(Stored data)
%%
(* ===== verification/SessionsEdits.v ===== *)
(** Moving terminals between sessions (promoting a terminal and breaking a pane out of its
    view), and merging two sessions, rearranging, renaming and terminating one. *)

From S2P Require Import Prelude.
From S2P Require Import Layout.
From S2P Require Import Topology.
From S2P Require Import LayoutInv.
From S2P Require Import Dividers.
From S2P Require Import TopologyInv.
From S2P Require Import Leases.
From S2P Require Import Sessions.
From S2P Require Import SessionsWp.
From S2P Require Import SessionsInv.
From S2P Require Import SessionsControl.
From S2P Require Import SessionsTopology.
From S2P Require Import SessionsManage.
From S2P Require Import SessionsLifecycle.
From stdpp Require Import strings gmap.

Import SessionRegistry (store, terminals, sessions, pending_names, next_automatic_name).
Import LayoutExt.

Section moves.
Context {St : Type} `{ScreenLaws St}.
Implicit Types (r : SessionRegistry.t St) (t : SessionTerminal.t St) (s : Session.t).

Lemma advances_new r r1 r2 sid s :
  advances r r1 → sessions r !! sid = None → sessions r2 = <[sid := s]> (sessions r1) → advances r r2.
Proof.
  intros Ha Hnew E sid2 s2 s2' Hs2. rewrite E. destruct (decide (sid2 = sid)) as [->|Hne]; [congruence|].
  rewrite lookup_insert_ne by done. by apply Ha.
Qed.

(** What a move leaves: the terminal alone in a new session *)
Definition moved (k : N) (id sid name src : string) r r' : Prop :=
  good k r (<[sid := (name, [id])]> (leave src id (members r))) r'.

(** The second half of a move: the orphan gets its owner record and its session. *)
Lemma wp_adopt {E B} (id sid vid name : string) now t k r0 r (f : action St E B) (Q : B → _ → Prop) R :
  OrphanInv id k r → listed r id = Some t → sessions r !! sid = None → (k ≤ u64_MAX)%N →
  advances r0 r → sessions r0 !! sid = None →
  let owner := TerminalOwner.Mk now sid vid name in
  (∀ r', Inv k r' → members r' = <[sid := (name, [id])]> (members r) → advances r0 r' →
     pending_names r' = pending_names r → wp f r' Q R) →
  wp (_ ← on_terminal id (SessionTerminal.set_owner owner);
      t ← reading (λ r, shared r id);
      _ ← insert_session (new_session owner (terminal_size t) id);
      f) r Q R.
Proof.
  intros HO Ht Hnew Hk Ha Hnew0 owner Hf. pose proof Ht as [Hin Hst]%listed_Some.
  apply wp_bind. unfold on_terminal. apply wp_bind, wp_reading. unfold shared. rewrite Hst. cbn [expect].
  apply wp_on_store. apply wp_bind, wp_reading. cbn [store]. rewrite lookup_insert_eq. cbn [expect].
  apply wp_bind. unfold insert_session. apply wp_on_sessions. cbn.
  set (t' := SessionTerminal.set_owner owner t). set (s' := new_session _ _ _).
  set (r' := SessionRegistry.Mk _ _ _ _ _).
  assert (Hss : sessions r' = <[sid := s']> (sessions r)) by done.
  apply Hf.
  - eapply (orphan_adopted k r r' id t t' sid s' HO); try done.
    apply new_session_ok; try done; [|by eexists]. cbn. eapply screen_ok_size.
    destruct (orphan_store _ _ _ HO id t Hst) as [_ Hok]. exact Hok.
  - by rewrite (members_insert _ _ _ _ Hss).
  - by eapply advances_new.
  - done.
Qed.

Lemma wp_publish_good {E} sid k r m r1 R (Q : () → _ → Prop) :
  good k r m r1 → (∀ r2, frame [] r1 r2 → good k r m r2 → Q () r2) → wp (E := E) (publish_view sid) r1 Q R.
Proof.
  intros Hg HQ. wp_use (wp_publish_view sid r1 (λ _, False)); [by eapply Inv_laid, good_inv| |done].
  intros [] r2 Hf. apply HQ; [done|by eapply good_quiet].
Qed.

Lemma members_sessions r sid entry : members r !! sid = Some entry → is_Some (sessions r !! sid).
Proof. unfold members. rewrite lookup_fmap. destruct (sessions r !! sid); [by eexists|done]. Qed.

Lemma wp_view_info sid k r m r1 (Q : ViewInfo.t → _ → Prop) R :
  good k r m r1 → is_Some (m !! sid) → (∀ v, Q v r1) →
  wp (reading (λ r, view_info r sid)) r1 Q R.
Proof.
  intros Hg [en Hen] HQ. rewrite <- (good_members _ _ _ _ Hg) in Hen.
  destruct (members_sessions _ _ _ Hen) as [s Hs]. apply wp_reading.
  destruct (view_info_Ok k r1 sid s (good_inv _ _ _ _ Hg) Hs) as (v & -> & _). done.
Qed.

(** ** Promoting a terminal *)

Lemma wp_promote_section name sid vid now id k r r0 :
  Inv (k + 1) r0 → names_only r0 r → name ∉ taken r0 → pending_names r = {[name]} ∪ pending_names r0 →
  sessions r0 !! sid = None →
  wp (promote_section name sid vid now id) r
    (λ _ r', ∃ t, listed r0 id = Some t ∧
       moved k id sid name (TerminalOwner.session_id (SessionTerminal.owner t)) r0 r')
    (λ r', r' = r).
Proof.
  intros HI0 Hn Hfresh Hp Hnew0. pose proof Hn as [Es Et Ess].
  assert (HI : Inv (k + 1) r) by by eapply Inv_names.
  assert (Hm : members r = members r0) by (unfold members; by rewrite Ess).
  unfold promote_section. apply wp_bind, wp_reading. destruct (listed r id) as [t|] eqn:Ht; [|done].
  cbn [ok_or]. apply wp_bind, wp_fail_if; [intros _|done]. cbv zeta.
  destruct (inv_owner _ _ HI id t Ht) as (s & Hs & Hin).
  set (src := TerminalOwner.session_id (SessionTerminal.owner t)) in *.
  apply wp_bind, wp_reading. unfold session. rewrite Hs. cbn [expect].
  apply wp_bind, wp_fail_if; [intros _|done]. apply wp_bind, wp_fail_if; [intros _|done].
  wp_bind_use (wp_detach_terminal id t k r (λ _, False)); [done..| |done].
  intros _ r1 (HO & Ha & Hm1 & Ht1 & Hp1 & Hd1 & t1 & Hl1 & K1).
  assert (Ha0 : advances r0 r1) by (unfold advances; by rewrite <- Ess).
  assert (Hnew : sessions r !! sid = None) by by rewrite Ess.
  eapply (wp_adopt id sid vid name now t1 k r0 r1); [exact HO|exact Hl1| | |exact Ha0|exact Hnew0|].
  - apply not_elem_of_dom. intros Hin1. apply Hd1 in Hin1. by apply not_elem_of_dom in Hnew.
  - pose proof (Inv_room _ _ _ _ HI Hs). lia.
  - intros r2 HI2 Hm2 Ha2 Hp2. apply wp_bind, wp_drop_reservation. intros r3 Hn3 Hp3.
    assert (Hg3 : moved k id sid name src r0 r3).
    { unfold moved. split.
      - by eapply Inv_names.
      - by eapply advances_eq; [exact (names_sessions _ _ Hn3)|].
      - unfold members at 1. rewrite (names_sessions _ _ Hn3). fold (members r2).
        by rewrite Hm2, Hm1, Hm.
      - rewrite Hp3, Hp2, Hp1, Hp. by apply pending_restored, fresh_pending. }
    apply wp_bind. wp_use (wp_publish_layout_leases sid r3 (λ _, False)); [|done].
    intros _ r4 Hf4. assert (Hg4 := good_quiet _ _ _ _ _ Hg3 Hf4).
    apply wp_bind. eapply wp_publish_good; [exact Hg4|]. intros r5 _ Hg5.
    eapply wp_view_info; [exact Hg5| |].
    + rewrite lookup_insert_eq. by eexists.
    + intros v. exists t. split; [|done]. unfold listed in *. by rewrite <- Es, <- Et.
Qed.

Lemma wp_promote_terminal_inner id requested sid vid now k r :
  Inv (k + 1) r → sessions r !! sid = None →
  wp (promote_terminal_inner id requested sid vid now) r
    (λ _ r', ∃ t name, listed r id = Some t ∧ name ∉ taken r ∧ default name requested = name ∧
       moved k id sid name (TerminalOwner.session_id (SessionTerminal.owner t)) r r')
    (λ r', good k r (members r) r').
Proof.
  intros HI Hnew. assert (HIk : Inv k r) by (eapply Inv_mono; [|exact HI]; lia).
  unfold promote_terminal_inner. apply wp_reserving.
  - intros name r1 Hn Hfresh Hp Hreq.
    wp_use (wp_promote_section name sid vid now id k r1 r); [done..| |].
    + intros _ r' (t & Ht & Hm). exists t, name. by split_and!.
    + intros r2 -> r3 Hn3 Hp3. apply unchanged_good.
      * by eapply Inv_names, Inv_names.
      * by rewrite (names_sessions _ _ Hn3), (names_sessions _ _ Hn).
      * rewrite Hp3, Hp. by apply pending_restored, fresh_pending.
  - intros r1 Hn Hp. apply unchanged_good; [by eapply Inv_names|exact (names_sessions _ _ Hn)|done].
Qed.

(** ** Breaking a pane out of its view *)

Lemma filter_other (ids : list string) id : NoDup ids → 2 ≤ length ids → filter (λ i, i ≠ id) ids ≠ [].
Proof.
  intros Hnd Hlen Hf. destruct ids as [|x [|y ids]]; cbn in Hlen; [lia|lia|].
  apply NoDup_cons in Hnd as [Hx _].
  assert (∀ i, i ∈ x :: y :: ids → i = id) as Hall.
  { intros i Hi. destruct (decide (i = id)) as [|Hne]; [done|].
    assert (i ∈ filter (λ i, i ≠ id) (x :: y :: ids)) as Hin by by apply list_elem_of_filter.
    rewrite Hf in Hin. by apply elem_of_nil in Hin. }
  rewrite (Hall x), (Hall y) in Hx by set_solver. apply Hx. left.
Qed.

Lemma wp_break_section self att target name sid vid now k r r0 :
  Inv (k + 2) r0 → names_only r0 r → name ∉ taken r0 → pending_names r = {[name]} ∪ pending_names r0 →
  sessions r0 !! sid = None → is_Some (store r0 !! self) →
  wp (break_section self att target name sid vid now) r
    (λ _ r', ∃ src s, owner_of r0 self = Ok src ∧ sessions r0 !! src = Some s ∧
       PaneTarget.terminal_id target ∈ ids_of s ∧ moved k (PaneTarget.terminal_id target) sid name src r0 r')
    (λ r', undone k r r').
Proof.
  intros HI0 Hn Hfresh Hp Hnew0 Hself. pose proof Hn as [Es Et Ess].
  assert (HI : Inv (k + 2) r) by by eapply Inv_names.
  assert (Hm : members r = members r0) by (unfold members; by rewrite Ess).
  assert (Hsame : undone k r r) by (apply undone_refl; eapply Inv_mono; [|exact HI]; lia).
  unfold break_section. cbv zeta. set (id := PaneTarget.terminal_id target).
  apply wp_bind, wp_mapping, wp_reading.
  pose proof (attached_pane_target_total self att target r) as Htot. rewrite Es in Htot.
  specialize (Htot Hself). destruct (attached_pane_target self att target r) as [s|e|]; [|exact Hsame|done].
  destruct Htot as (src & Ho & Hs & Hin & _ & _ & [t Ht]). fold id in Hin, Ht.
  assert (Hsid : Session.id s = src) by apply (view_id_ok _ _ _ _ (inv_views _ _ HI _ _ Hs)).
  rewrite !Hsid. destruct (view_wf _ _ _ _ HI Hs) as (Hwf & H16 & Hnd & Hf).
  assert (Howner : TerminalOwner.session_id (SessionTerminal.owner t) = src).
  { destruct (view_owned _ _ _ _ (inv_views _ _ HI _ _ Hs) id Hin) as (t1 & Ht1 & Ho1 & _).
    rewrite Hsid in Ho1. by simplify_eq. }
  apply wp_bind, wp_fail_if; [intros Hlen%bool_decide_eq_false|exact Hsame].
  destruct (remove_terminal_spec id _ Hwf) as (result & Er & _).
  pose proof (remove_terminal_filter id s result Hwf Hnd Hf Er) as Hres.
  apply wp_bind, wp_lift. rewrite Er. destruct result as [l|].
  2:{ exfalso. apply (filter_other (ids_of s) id Hnd); [|exact Hres]. unfold ids_of. lia. }
  destruct Hres as (Hwf' & Hnd' & Hf' & Hids).
  apply wp_bind, wp_lift.
  pose proof (pane_geometry_total l (View.canvas_size (Session.view s)) Hwf' H16) as Hg.
  destruct (Layout.pane_geometry l _) as [panes|e|]; [|exact Hsame|done]. cbn [map_err]. clear Hg.
  apply wp_bind. eapply wp_capture; [exact Hs| |].
  { intros i Hi. by eapply view_ids_listed. }
  intros geometry Hgeo Hrec. pose proof (recorded_valid _ _ _ (inv_store _ _ HI) Hrec) as Hval.
  pose proof (inv_views _ _ HI _ _ Hs) as Hv.
  apply wp_bind, wp_mapping. wp_use (wp_rearrange src l None geometry s k r).
  - exact Hs.
  - by eapply Inv_laid.
  - by destruct Hv.
  - by apply arranged_drawable.
  - exact Hwf.
  - exact (inv_stored _ _ HI).
  - exact (inv_store _ _ HI).
  - destruct Hv. lia.
  - exact Hval.
  - rewrite Hgeo. exact Hnd.
  - rewrite Hgeo, Hids. intros i [_ Hi]%list_elem_of_filter. exact Hi.
  - intros _ r1 (Ha1 & Hk1 & Hss1 & _).
    assert (Hs1 : sessions r1 !! src = Some (arranged s l None)) by (rewrite Hss1; apply lookup_insert_eq).
    destruct (around_listed _ _ _ _ _ Ha1 Ht) as (t1 & Ht1 & K1).
    apply wp_bind, wp_reading. unfold terminal at 1. rewrite Ht1. cbn [expect].
    apply wp_bind. eapply (wp_on_view src _ (arranged s l None)); [exact Hs1|reflexivity|].
    match goal with |- context [View.set_leases ?x _] => set (leases := x) end.
    set (s2 := Session.set_view (λ _, View.set_leases leases (Session.view (arranged s l None))) (arranged s l None)).
    set (r2 := SessionRegistry.Mk _ _ _ _ _).
    assert (Hss2 : sessions r2 = <[src := s2]> (sessions r)).
    { cbn. by rewrite Hss1, insert_insert_eq. }
    assert (Ha2 : around (geometry.*1) r r2) by (etrans; [exact Ha1|by apply around_same]).
    assert (Hok2 : session_ok k src s2).
    { assert (Hoka : session_ok k src (arranged s l None)).
      { apply arranged_ok; try done. eapply session_ok_mono; [|by eapply view_ok_session]. lia. }
      destruct Hoka as [? Hd ? ?]. by split. }
    assert (HO : OrphanInv id k r2).
    { eapply (orphan_leaves (geometry.*1) r r2 (k + 2) k src s s2 id t); try done; [lia|].
      intros i. change (ids_of s2) with (terminal_ids l). rewrite Hids, list_elem_of_filter. naive_solver. }
    eapply (wp_adopt id sid vid name now t1 k r0 r2); [exact HO|by rewrite (listed_eq r1 r2)| | | |exact Hnew0|].
    + rewrite Hss2, lookup_insert_ne; [by rewrite Ess|]. intros E. rewrite E, Ess in Hs. congruence.
    + pose proof (Inv_room _ _ _ _ HI Hs). lia.
    + eapply advances_change; [rewrite Hss2, Ess; reflexivity|done|]. intros s0 Hs0.
      rewrite <- Ess in Hs0. simplify_eq. split; [done|]. right. cbn. lia.
    + intros r3 HI3 Hm3 Ha3 Hp3. apply wp_bind, wp_drop_reservation. intros r4 Hn4 Hp4.
      assert (Hg4 : moved k id sid name src r0 r4).
      { unfold moved. split.
        - by eapply Inv_names.
        - by eapply advances_eq; [exact (names_sessions _ _ Hn4)|].
        - unfold members at 1. rewrite (names_sessions _ _ Hn4). fold (members r3).
          rewrite Hm3, (members_insert _ _ _ _ Hss2), Hm. f_equal. unfold leave.
          rewrite <- Hm, (members_lookup _ _ _ Hs). cbn. rewrite <- Hids.
          by rewrite decide_False by by apply terminal_ids_nonempty.
        - rewrite Hp4, Hp3. cbn. rewrite (around_pending _ _ _ Ha1), Hp.
          by apply pending_restored, fresh_pending. }
      apply wp_bind. eapply wp_publish_good; [exact Hg4|]. intros r5 _ Hg5.
      apply wp_bind. eapply wp_publish_good; [exact Hg5|]. intros r6 _ Hg6.
      apply wp_mapping, wp_reading. pose proof (good_members _ _ _ _ Hg6) as Hm6.
      destruct (members_sessions r6 sid (name, [id])) as [v Hsv]; [by rewrite Hm6, lookup_insert_eq|].
      destruct (view_info_Ok k r6 sid v (good_inv _ _ _ _ Hg6) Hsv) as (vi & -> & _).
      cbn [mbind outcome_bind].
      destruct (members_sessions r6 src (Session.name s, filter (λ i, i ≠ id) (ids_of s))) as [w Hsw].
      { rewrite Hm6. rewrite lookup_insert_ne; [|intros E; rewrite E, <- Ess in Hnew0; congruence].
        unfold leave. rewrite <- Hm, (members_lookup _ _ _ Hs). cbn.
        rewrite decide_False by (apply filter_other; [done|unfold ids_of; lia]). apply lookup_insert_eq. }
      destruct (view_info_Ok k r6 src w (good_inv _ _ _ _ Hg6) Hsw) as (wi & -> & _).
      cbn. exists src, s. split_and!; [|by rewrite <- Ess|done|done]. unfold owner_of, shared in *. by rewrite <- Es.
  - intros r1 (Hf1 & Hk1 & Hr1 & _).
    eapply (restored_undone _ _ []); [exact HI|lia|exact Hrec|reflexivity| | | |]; try done.
    apply list_subseteq_nil.
Qed.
%%
▶ _What this task involves_
Answer only with how many lines in the records include "Lemma".

▶ _Exercise answer_
9